▸ EXERCISE AIM
For the data below, restate word for word only the lines from the line containing "intros Hhex Hin Hout. cbv zeta." through the line containing "MandalaBase.drawGlowingRing 400 300", both ends included.

▸ SUPPLIED RECORDS
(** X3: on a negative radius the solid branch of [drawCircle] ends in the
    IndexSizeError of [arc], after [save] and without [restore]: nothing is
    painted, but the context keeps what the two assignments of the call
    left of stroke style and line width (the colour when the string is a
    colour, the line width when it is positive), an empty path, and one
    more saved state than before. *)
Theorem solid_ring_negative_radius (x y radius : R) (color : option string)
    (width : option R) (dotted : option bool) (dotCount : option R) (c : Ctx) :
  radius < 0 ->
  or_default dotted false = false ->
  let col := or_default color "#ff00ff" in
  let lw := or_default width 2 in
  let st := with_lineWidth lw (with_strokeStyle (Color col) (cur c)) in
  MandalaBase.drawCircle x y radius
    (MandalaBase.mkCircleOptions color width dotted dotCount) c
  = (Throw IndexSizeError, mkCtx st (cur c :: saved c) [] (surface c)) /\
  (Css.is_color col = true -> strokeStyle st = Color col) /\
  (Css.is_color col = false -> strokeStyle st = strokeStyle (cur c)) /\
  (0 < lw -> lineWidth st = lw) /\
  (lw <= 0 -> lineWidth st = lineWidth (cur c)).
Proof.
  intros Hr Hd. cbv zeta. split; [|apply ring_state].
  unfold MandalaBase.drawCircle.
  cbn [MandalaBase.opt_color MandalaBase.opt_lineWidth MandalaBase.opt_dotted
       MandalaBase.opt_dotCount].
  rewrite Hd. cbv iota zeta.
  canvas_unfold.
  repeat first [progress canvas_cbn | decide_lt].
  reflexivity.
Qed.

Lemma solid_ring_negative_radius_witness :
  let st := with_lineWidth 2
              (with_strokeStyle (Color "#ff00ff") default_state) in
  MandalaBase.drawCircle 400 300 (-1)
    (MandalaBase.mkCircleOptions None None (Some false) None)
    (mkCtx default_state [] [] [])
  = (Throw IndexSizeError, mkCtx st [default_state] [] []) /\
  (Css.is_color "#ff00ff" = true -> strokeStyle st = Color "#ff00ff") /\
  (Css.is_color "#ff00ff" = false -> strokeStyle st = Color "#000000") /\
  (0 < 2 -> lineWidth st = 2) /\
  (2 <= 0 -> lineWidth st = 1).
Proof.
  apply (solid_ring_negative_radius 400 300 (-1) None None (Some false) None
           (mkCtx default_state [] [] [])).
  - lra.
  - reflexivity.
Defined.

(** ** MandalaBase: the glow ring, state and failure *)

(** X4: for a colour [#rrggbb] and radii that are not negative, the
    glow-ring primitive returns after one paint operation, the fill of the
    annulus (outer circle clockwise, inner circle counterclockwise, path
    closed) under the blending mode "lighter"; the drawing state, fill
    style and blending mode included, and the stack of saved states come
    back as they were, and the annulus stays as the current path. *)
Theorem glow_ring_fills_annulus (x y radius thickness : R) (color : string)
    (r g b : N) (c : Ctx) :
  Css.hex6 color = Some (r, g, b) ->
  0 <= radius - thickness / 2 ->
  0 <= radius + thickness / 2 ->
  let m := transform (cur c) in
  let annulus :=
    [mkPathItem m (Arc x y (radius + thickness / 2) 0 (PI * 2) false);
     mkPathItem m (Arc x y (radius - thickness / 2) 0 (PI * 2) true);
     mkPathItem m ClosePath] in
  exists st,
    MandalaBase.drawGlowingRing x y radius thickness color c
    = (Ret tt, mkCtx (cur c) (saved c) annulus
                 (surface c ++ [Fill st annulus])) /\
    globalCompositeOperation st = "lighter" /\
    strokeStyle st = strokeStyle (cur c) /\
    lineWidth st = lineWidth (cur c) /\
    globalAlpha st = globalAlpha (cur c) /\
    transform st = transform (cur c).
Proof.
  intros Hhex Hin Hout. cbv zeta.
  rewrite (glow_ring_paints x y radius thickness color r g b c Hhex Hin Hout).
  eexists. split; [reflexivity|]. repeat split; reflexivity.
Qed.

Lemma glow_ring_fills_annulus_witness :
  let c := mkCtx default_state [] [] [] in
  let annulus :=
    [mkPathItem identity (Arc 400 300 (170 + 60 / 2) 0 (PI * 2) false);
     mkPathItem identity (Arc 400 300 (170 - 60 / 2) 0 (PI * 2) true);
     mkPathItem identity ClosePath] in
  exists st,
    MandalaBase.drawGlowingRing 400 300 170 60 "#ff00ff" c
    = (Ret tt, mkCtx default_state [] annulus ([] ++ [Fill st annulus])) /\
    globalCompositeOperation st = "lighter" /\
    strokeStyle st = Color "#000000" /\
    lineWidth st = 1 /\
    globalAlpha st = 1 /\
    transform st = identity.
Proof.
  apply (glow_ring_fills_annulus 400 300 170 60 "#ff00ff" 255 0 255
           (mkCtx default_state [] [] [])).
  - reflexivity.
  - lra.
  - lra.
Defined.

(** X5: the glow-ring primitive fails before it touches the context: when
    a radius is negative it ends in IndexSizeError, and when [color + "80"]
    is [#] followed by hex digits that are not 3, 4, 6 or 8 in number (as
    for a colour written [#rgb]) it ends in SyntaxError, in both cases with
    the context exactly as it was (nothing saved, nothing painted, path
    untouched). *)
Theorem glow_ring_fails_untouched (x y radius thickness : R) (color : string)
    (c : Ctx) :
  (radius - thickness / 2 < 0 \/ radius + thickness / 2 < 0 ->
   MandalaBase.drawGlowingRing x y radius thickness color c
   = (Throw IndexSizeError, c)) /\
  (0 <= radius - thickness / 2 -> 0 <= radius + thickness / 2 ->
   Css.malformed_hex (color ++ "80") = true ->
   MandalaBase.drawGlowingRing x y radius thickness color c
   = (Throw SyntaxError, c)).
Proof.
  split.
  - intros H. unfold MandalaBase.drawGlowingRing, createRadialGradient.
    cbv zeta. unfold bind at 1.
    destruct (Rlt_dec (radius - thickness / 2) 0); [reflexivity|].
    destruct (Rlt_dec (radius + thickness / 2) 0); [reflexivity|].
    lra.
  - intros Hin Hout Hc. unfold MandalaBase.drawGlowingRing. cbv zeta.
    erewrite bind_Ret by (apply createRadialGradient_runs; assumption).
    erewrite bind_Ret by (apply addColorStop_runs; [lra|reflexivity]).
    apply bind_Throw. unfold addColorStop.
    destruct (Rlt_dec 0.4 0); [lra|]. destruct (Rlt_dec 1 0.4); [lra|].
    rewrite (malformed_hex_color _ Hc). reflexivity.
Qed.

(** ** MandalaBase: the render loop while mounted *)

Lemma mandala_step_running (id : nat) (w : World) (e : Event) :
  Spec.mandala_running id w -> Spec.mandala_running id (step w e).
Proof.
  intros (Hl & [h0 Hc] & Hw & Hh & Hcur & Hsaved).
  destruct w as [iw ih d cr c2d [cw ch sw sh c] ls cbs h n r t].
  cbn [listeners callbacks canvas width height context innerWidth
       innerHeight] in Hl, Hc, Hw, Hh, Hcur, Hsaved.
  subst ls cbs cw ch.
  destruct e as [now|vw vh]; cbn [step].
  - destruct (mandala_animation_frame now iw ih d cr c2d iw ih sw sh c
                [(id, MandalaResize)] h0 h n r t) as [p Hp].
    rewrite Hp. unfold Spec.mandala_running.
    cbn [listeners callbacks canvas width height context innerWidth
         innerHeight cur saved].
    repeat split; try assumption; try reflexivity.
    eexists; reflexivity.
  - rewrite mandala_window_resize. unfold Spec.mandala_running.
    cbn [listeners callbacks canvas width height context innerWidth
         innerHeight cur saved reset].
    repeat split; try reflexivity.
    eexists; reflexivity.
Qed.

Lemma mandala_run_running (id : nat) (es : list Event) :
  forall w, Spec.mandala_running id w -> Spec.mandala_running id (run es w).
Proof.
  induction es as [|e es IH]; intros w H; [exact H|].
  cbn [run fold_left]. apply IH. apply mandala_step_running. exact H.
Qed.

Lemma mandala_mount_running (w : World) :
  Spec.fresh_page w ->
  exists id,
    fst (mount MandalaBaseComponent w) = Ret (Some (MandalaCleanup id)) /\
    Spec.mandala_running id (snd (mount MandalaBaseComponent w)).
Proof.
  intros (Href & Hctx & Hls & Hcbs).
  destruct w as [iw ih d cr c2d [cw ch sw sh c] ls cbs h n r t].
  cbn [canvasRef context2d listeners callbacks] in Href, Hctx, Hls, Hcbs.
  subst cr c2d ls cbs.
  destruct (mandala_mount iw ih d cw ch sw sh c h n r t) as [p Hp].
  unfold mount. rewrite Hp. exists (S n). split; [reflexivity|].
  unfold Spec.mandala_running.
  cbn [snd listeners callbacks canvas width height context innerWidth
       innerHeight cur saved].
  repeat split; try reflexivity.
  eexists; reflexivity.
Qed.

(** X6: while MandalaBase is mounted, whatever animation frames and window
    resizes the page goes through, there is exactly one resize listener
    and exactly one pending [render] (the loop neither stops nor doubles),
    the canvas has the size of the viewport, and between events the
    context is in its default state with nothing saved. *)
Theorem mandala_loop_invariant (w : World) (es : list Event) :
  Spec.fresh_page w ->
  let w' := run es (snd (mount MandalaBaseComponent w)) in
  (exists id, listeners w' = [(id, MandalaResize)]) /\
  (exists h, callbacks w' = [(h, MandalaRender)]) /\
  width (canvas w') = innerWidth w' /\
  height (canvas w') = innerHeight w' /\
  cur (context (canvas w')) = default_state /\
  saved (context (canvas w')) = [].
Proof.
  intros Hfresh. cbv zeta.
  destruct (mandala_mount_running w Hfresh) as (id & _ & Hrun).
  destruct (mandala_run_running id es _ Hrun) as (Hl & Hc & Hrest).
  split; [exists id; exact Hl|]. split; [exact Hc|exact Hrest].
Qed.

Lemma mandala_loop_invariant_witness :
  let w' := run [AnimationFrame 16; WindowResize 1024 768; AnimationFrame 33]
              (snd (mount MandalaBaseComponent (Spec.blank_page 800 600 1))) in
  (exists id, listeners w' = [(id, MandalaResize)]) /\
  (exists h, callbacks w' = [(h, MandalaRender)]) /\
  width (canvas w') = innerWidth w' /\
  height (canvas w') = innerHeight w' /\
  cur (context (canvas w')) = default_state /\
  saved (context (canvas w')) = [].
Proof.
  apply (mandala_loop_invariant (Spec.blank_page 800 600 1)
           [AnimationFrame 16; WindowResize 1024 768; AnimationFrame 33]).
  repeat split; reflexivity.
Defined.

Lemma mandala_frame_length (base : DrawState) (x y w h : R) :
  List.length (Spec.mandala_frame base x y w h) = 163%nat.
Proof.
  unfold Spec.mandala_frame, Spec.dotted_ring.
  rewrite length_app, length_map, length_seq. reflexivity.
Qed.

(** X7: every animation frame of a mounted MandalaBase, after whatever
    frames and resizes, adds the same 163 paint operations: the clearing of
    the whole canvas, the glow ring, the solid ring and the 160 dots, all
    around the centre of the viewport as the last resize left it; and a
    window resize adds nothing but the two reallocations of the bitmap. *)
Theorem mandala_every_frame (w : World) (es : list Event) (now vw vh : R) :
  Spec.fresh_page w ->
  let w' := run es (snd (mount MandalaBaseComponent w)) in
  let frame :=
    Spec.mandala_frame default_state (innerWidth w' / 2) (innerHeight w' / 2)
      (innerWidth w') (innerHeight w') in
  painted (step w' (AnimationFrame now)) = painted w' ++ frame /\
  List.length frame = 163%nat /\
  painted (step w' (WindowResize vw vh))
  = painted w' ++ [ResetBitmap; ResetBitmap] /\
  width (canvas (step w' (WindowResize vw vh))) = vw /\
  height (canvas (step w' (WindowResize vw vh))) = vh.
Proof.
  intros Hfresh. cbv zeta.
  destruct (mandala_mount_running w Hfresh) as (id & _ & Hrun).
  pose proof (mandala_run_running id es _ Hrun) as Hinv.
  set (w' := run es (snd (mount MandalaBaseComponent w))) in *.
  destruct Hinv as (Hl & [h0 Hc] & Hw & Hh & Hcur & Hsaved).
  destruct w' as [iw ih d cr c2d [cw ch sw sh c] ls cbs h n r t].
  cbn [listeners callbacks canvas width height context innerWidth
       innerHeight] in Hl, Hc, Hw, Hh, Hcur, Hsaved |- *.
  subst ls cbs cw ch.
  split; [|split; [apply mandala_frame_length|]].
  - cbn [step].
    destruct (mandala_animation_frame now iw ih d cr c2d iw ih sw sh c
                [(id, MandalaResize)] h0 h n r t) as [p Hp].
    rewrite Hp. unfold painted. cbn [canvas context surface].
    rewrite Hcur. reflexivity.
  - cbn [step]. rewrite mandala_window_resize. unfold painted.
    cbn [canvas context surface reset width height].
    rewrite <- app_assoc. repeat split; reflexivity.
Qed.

▸ ANSWER TO THIS PROBLEM
  intros Hhex Hin Hout. cbv zeta.
  rewrite (glow_ring_paints x y radius thickness color r g b c Hhex Hin Hout).
  eexists. split; [reflexivity|]. repeat split; reflexivity.
Qed.

Lemma glow_ring_fills_annulus_witness :
  let c := mkCtx default_state [] [] [] in
  let annulus :=
    [mkPathItem identity (Arc 400 300 (170 + 60 / 2) 0 (PI * 2) false);
     mkPathItem identity (Arc 400 300 (170 - 60 / 2) 0 (PI * 2) true);
     mkPathItem identity ClosePath] in
  exists st,
    MandalaBase.drawGlowingRing 400 300 170 60 "#ff00ff" c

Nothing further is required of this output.